BACKGROUND: Truncating variants (TTNtvs) in the titin (TTN) gene have been associated with cardiomyopathies or arrhythmias (C/A) and autosomal recessive neuromuscular diseases (NM). However, the clinical significance of TTNtvs across the entire coding sequence of TTN has not been comprehensively assessed. The purpose of this study was to examine the burden of TTNtvs in C/A and NM cases compared with controls in the genome aggregation database. METHODS: This was a retrospective study of probands who underwent multigene testing (49 740 C/A panel, 24 514 NM panel) that included TTN from November 2017 to October 2021. Burden testing was performed using controls in the genome aggregation database v3.1.2 database, and the analysis was stratified by exon/band location and exon usage in cardiac or skeletal muscle.

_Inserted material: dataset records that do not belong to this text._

(* ===== verification/Logging.v ===== *)
(** * Logging: the lines the program writes with [log.Println]

    The watcher logs every [return] of the ticker branch with the stage
    that failed (new_main.go:93, 101, 108, 114) and its own end on a
    Stop (line 122); [sendEmailNotification] logs the delivery outcome
    (lines 150-154).  [log.Println(v...)] writes [fmt.Sprintln(v...)]:
    the operands printed one after the other, a space between any two,
    and a newline ([println]).  A string prints as itself, an error as
    its [Error()] text ([error_text]): the program's own
    [errors.New("could not find available seats in HTML")] (line 132),
    [strconv.Atoi]'s [*NumError] (["strconv.Atoi: parsing " + Quote(num)
    + ": " + err]), and the errors of [net/http] and [net/smtp], whose
    text comes from the network and is taken as given ([OpaqueError]).
    The date and time [log] writes before each line come from the wall
    clock and are left out.

    Theorems: a tick logs a line exactly when the goroutine returns; the
    four stages print lines that tell them apart; and the exact line of
    a seat count out of the [int] range, with the two spaces the
    program prints after each [": "] prefix. *)

From S2P Require Import Prelude Strconv Seats Notify Watcher.
From Stdlib Require Import ZArith Lia Ascii.

Local Open Scope Z_scope.

Module Logging.
Import Strconv Seats Notify Watcher.

(** ** Error values and their text *)

Inductive error_value :=
| ErrorsNew (msg : string)                        (** [errors.New(msg)] *)
| NumError (func num : string) (err : goerror)   (** [*strconv.NumError{Func, Num, Err}] *)
| OpaqueError (text : string).                    (** an error of [net/http] or [net/smtp] *)

(** [strconv.ErrSyntax] and [strconv.ErrRange]. *)
Definition sentinel_text (e : goerror) : string :=
  match e with
  | ErrSyntax => "invalid syntax"
  | ErrRange => "value out of range"
  | _ => ""
  end.

Definition lowerhex (n : Z) : ascii :=
  if n <? 10 then ascii_of_N (Z.to_N (48 + n)) else ascii_of_N (Z.to_N (87 + n)).

Definition backslash : ascii := ascii_of_nat 92.

(** [strconv.Quote] on a string of bytes: the double quote and the
    backslash escaped, printable ASCII kept, the C escapes for the control
    characters that have one, [\xHH] for any other byte.  A byte of 128
    or more is written [\xHH], as Go does for a byte that does not start
    a valid UTF-8 sequence; multi-byte UTF-8 characters are not decoded
    (the only string quoted here is an [Atoi] argument, which the seat
    regex makes [-?\d+]). *)
Definition quote_byte (c : ascii) : string :=
  let b := byte_val c in
  if (Ascii.eqb c dquote || Ascii.eqb c backslash)%bool then String backslash (String c "")
  else if (32 <=? b) && (b <? 127) then String c ""
  else match b with
       | 7 => String backslash "a" | 8 => String backslash "b" | 12 => String backslash "f"
       | 10 => String backslash "n" | 13 => String backslash "r" | 9 => String backslash "t"
       | 11 => String backslash "v"
       | _ => String backslash (String "x" (String (lowerhex (b / 16)) (String (lowerhex (b mod 16)) "")))
       end.

Fixpoint quote_bytes (s : string) : string :=
  match s with
  | EmptyString => EmptyString
  | String c s' => quote_byte c +:+ quote_bytes s'
  end.

Definition quote (s : string) : string := String dquote (quote_bytes s +:+ String dquote "").

(** [err.Error()]. *)
Definition error_text (e : error_value) : string :=
  match e with
  | ErrorsNew msg => msg
  | NumError func num err =>
      "strconv." +:+ func +:+ ": parsing " +:+ quote num +:+ ": " +:+ sentinel_text err
  | OpaqueError text => text
  end.

(** ** [log.Println] *)

Inductive operand := OStr (s : string) | OErr (e : error_value).

Definition operand_text (o : operand) : string :=
  match o with OStr s => s | OErr e => error_text e end.

Fixpoint join_spaced (ts : list string) : string :=
  match ts with
  | [] => ""
  | [t] => t
  | t :: ts' => t +:+ String " " (join_spaced ts')
  end.

Definition newline : string := String "010"%char "".

(** [fmt.Sprintln]: spaces between the operands, a newline after. *)
Definition println (os : list operand) : string :=
  join_spaced (map operand_text os) +:+ newline.

(** ** The program's log lines *)

(** Line 132. *)
Definition no_seats_msg : string := "could not find available seats in HTML".

(** The error [parseAvailableSeats] returns for a page, as a value:
    the [errors.New] of line 132, or [Atoi]'s [*NumError] on the
    captured group (both its fast path and [ParseInt] report the
    function [Atoi] and the whole argument). *)
Definition parse_error (body : string) : option error_value :=
  match find_submatch body with
  | None => Some (ErrorsNew no_seats_msg)
  | Some g => match snd (atoi g) with Some e => Some (NumError "Atoi" g e) | None => None end
  end.

(** The line a tick logs before [return] (lines 93, 101, 108, 114), given
    the error [net] of the network call that failed, if one did. *)
Definition tick_log (net : error_value) (f : fetch_outcome) : option string :=
  match f with
  | FetchNewRequestError => Some (println [OStr "Error creating request: "; OErr net])
  | FetchDoError => Some (println [OStr "Error making request: "; OErr net])
  | FetchReadError => Some (println [OStr "Error reading response body: "; OErr net])
  | FetchBody body =>
      option_map (fun e => println [OStr "Error parsing available seats: "; OErr e]) (parse_error body)
  end.

(** Line 122. *)
Definition stop_log (a : watcher) : string :=
  println [OStr "Stopping course check for"; OStr (w_email a)].

(** Lines 150-154, with the text of the SMTP error. *)
Definition send_log_text (smtp_err : error_value) (l : log_line) : string :=
  match l with
  | LogSendError _ => println [OStr "Error sending email: "; OErr smtp_err]
  | LogSent email => println [OStr "Send Notification to"; OStr email; OStr "Successfully"]
  end.

(** The stage a tick fails at, by the branch of its outcome. *)
Definition stage (f : fetch_outcome) : nat :=
  match f with
  | FetchNewRequestError => 0 | FetchDoError => 1 | FetchReadError => 2 | FetchBody _ => 3
  end%nat.

(** A body whose seat count does not fit an [int]. *)
Definition page_huge : string := seats_prefix +:+ "99999999999999999999" +:+ seats_suffix.

(** ** Lemmas *)

Lemma println_two p e : println [OStr p; OErr e] = p +:+ String " " (error_text e +:+ newline).
Proof. unfold println. simpl. by rewrite string_app_assoc, string_app_cons. Qed.

Lemma string_app_get (s t : string) n : (n < String.length s)%nat -> String.get n (s +:+ t) = String.get n s.
Proof.
  revert n. induction s as [|c s IH]; intros n Hn; simpl in Hn; [lia|].
  rewrite string_app_cons. destruct n; simpl; [done|]. apply IH. lia.
Qed.

(** Two lines with prefixes that differ at their seventh character. *)
Lemma prefixes_differ p1 p2 r1 r2 :
  (6 < String.length p1)%nat -> (6 < String.length p2)%nat -> String.get 6 p1 <> String.get 6 p2 ->
  p1 +:+ r1 <> p2 +:+ r2.
Proof.
  intros H1 H2 Hd Heq. apply (f_equal (String.get 6)) in Heq.
  rewrite !string_app_get in Heq by done. done.
Qed.

(** A string of [-?\d+] is quoted as itself between double quotes. *)
Lemma quote_bytes_digits s : all_digits s = true -> quote_bytes s = s.
Proof.
  induction s as [|c s IH]; simpl; [done|]. intros [Hc Hs]%andb_true_iff.
  rewrite IH by done. unfold quote_byte.
  pose proof (is_digit_range c Hc).
  destruct (Ascii.eqb_spec c dquote) as [->|]; [done|].
  destruct (Ascii.eqb_spec c backslash) as [->|]; [done|]. simpl.
  destruct ((32 <=? byte_val c) && (byte_val c <? 127)) eqn:E; [done|].
  apply andb_false_iff in E as [E|E]; [apply Z.leb_gt in E|apply Z.ltb_ge in E]; lia.
Qed.

Lemma quote_signed s : signed_digits s = true -> quote s = String dquote (s +:+ String dquote "").
Proof.
  intros Hd. unfold quote. do 2 f_equal.
  destruct s as [|c s]; [done|]. simpl in Hd.
  destruct (Ascii.eqb_spec c "-"%char) as [->|Hc].
  - apply andb_true_iff in Hd as [_ Hs]. cbn [quote_bytes]. rewrite quote_bytes_digits by done.
    change (quote_byte "-"%char) with (String "-"%char ""). by rewrite string_app_cons, string_app_nil_l.
  - by apply quote_bytes_digits.
Qed.

(** The error [parseAvailableSeats] returns, read from its definition. *)
Lemma parse_error_spec body :
  parse_error body = None <-> snd (parseAvailableSeats body) = None.
Proof.
  unfold parse_error, parseAvailableSeats.
  destruct (find_submatch body) as [g|]; [|done]. destruct (snd (atoi g)); done.
Qed.

(** ** Properties *)

(** C23: Every return of the ticker branch is logged, and nothing else
    it does is: a tick writes a line exactly when the goroutine returns
    (lines 93, 101, 108 and 114, each followed by [return]). *)
Theorem tick_logged_iff_returns net a f :
  w_pc (fst (after_tick a f)) = WDone <-> is_Some (tick_log net f).
Proof.
  unfold after_tick, tick, tick_log. destruct f as [| | |body]; simpl; try (split; [by eexists | done]).
  pose proof (parse_error_spec body) as Hp.
  destruct (parseAvailableSeats body) as [n [e|]]; simpl in *.
  - destruct (parse_error body) as [ev|]; simpl; [split; [by eexists | done]|].
    exfalso. by pose proof (proj1 Hp eq_refl).
  - rewrite (proj2 Hp eq_refl). simpl. split; [done|]. by intros [? ?].
Qed.

Lemma tick_logged_iff_returns_witness :
  w_pc (fst (after_tick (spawn_watcher "a@b.c" "12345" 0) (FetchBody page_huge))) = WDone /\
  is_Some (tick_log (OpaqueError "") (FetchBody page_huge)).
Proof.
  assert (H : w_pc (fst (after_tick (spawn_watcher "a@b.c" "12345" 0) (FetchBody page_huge))) = WDone)
    by (vm_compute; reflexivity).
  split; [exact H | exact (proj1 (tick_logged_iff_returns (OpaqueError "") _ _) H)].
Defined.

(** C24: The log tells the stages apart: two ticks that log the same line
    failed at the same stage (creating the request, sending it, reading
    the body, or parsing it), whatever the errors' texts. *)
Theorem stage_logs_distinct net1 net2 f1 f2 l :
  tick_log net1 f1 = Some l -> tick_log net2 f2 = Some l -> stage f1 = stage f2.
Proof.
  assert (Hb : forall body l, option_map (fun e => println [OStr "Error parsing available seats: "; OErr e])
                                (parse_error body) = Some l ->
               exists e, l = println [OStr "Error parsing available seats: "; OErr e])
    by (intros body l'; destruct (parse_error body); simpl; [intros [= <-]; eauto | done]).
  intros H1 H2.
  destruct f1 as [| | |b1], f2 as [| | |b2]; try done; unfold tick_log in H1, H2;
    first [apply (inj Some) in H1; subst l | apply Hb in H1 as [? ->]];
    first [apply (inj Some) in H2 | apply Hb in H2 as [? H2]];
    rewrite !println_two in H2; exfalso; revert H2;
    apply prefixes_differ; vm_compute; first [lia | intros ?; discriminate].
Qed.

Lemma stage_logs_distinct_witness :
  let l := println [OStr "Error making request: "; OErr (OpaqueError "timeout")] in
  tick_log (OpaqueError "timeout") FetchDoError = Some l /\
  tick_log (OpaqueError "timeout") FetchDoError = Some l /\ stage FetchDoError = stage FetchDoError.
Proof.
  intros l. assert (H : tick_log (OpaqueError "timeout") FetchDoError = Some l) by reflexivity.
  split; [exact H|]. split; [exact H|].
  exact (stage_logs_distinct _ _ _ _ _ H H).
Defined.

(** C25: The exact line of a page whose seat count does not fit an
    [int]: the prefix ["Error parsing available seats: "], a space,
    ["strconv.Atoi: parsing "], the digits in double quotes and
    [": value out of range"].  [Println] puts a space after the prefix,
    which already ends in one: the line has two. *)
Theorem overflow_log_line net body g :
  find_submatch body = Some g -> in_int64 (signed_value g) = false ->
  tick_log net (FetchBody body) =
  Some ("Error parsing available seats:  strconv.Atoi: parsing " +:+
        String dquote (g +:+ String dquote (": value out of range" +:+ newline))).
Proof.
  intros Hg Hr.
  assert (Ha : snd (atoi g) = Some ErrRange).
  { pose proof (parseAvailableSeats_spec body) as Hs. unfold parseAvailableSeats in Hs.
    rewrite Hg in Hs. rewrite Hs. unfold atoi_expected. rewrite Hr. by destruct (signed_value g <? 0). }
  unfold tick_log, parse_error. rewrite Hg, Ha. cbn [option_map]. rewrite println_two. f_equal. unfold error_text.
  rewrite (quote_signed g (find_submatch_signed _ _ Hg)).
  rewrite <- !string_app_assoc. cbn [sentinel_text].
  change "Error parsing available seats:  strconv.Atoi: parsing "
    with ("Error parsing available seats: " +:+ String " " ("strconv." +:+ "Atoi" +:+ ": parsing ")).
  rewrite !string_app_assoc, !string_app_cons, !string_app_assoc. reflexivity.
Qed.

Lemma overflow_log_line_witness :
  find_submatch page_huge = Some "99999999999999999999" /\
  in_int64 (signed_value "99999999999999999999") = false /\
  tick_log (OpaqueError "") (FetchBody page_huge) =
  Some ("Error parsing available seats:  strconv.Atoi: parsing " +:+
        String dquote ("99999999999999999999" +:+ String dquote (": value out of range" +:+ newline))).
Proof.
  assert (Hg : find_submatch page_huge = Some "99999999999999999999") by (vm_compute; reflexivity).
  assert (Hr : in_int64 (signed_value "99999999999999999999") = false) by (vm_compute; reflexivity).
  split; [exact Hg|]. split; [exact Hr|]. exact (overflow_log_line _ _ _ Hg Hr).
Defined.

End Logging.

Frequency and odds ratio of TTNtv alleles in C/A or NM cases and genome aggregation database controls were measured. RESULTS: There were 2446 (4.9%) C/A and 482 (2.0%) NM cases with 2446 and 528 TTNtv alleles, respectively. TTNtvs in all bands were significantly enriched in both C/A and NM cases compared with controls. A significant enrichment of TTNtvs in C/A was observed for exon 358 of the M-band (odds ratio, 2.55 [95% CI, 1.85-3.54]) but not the other M-band exons. CONCLUSIONS: In the largest single-site cohort of C/A and NM cases with TTNtvs, an enrichment of TTNtvs across TTN was observed. These findings expand the clinically relevant regions of TTN.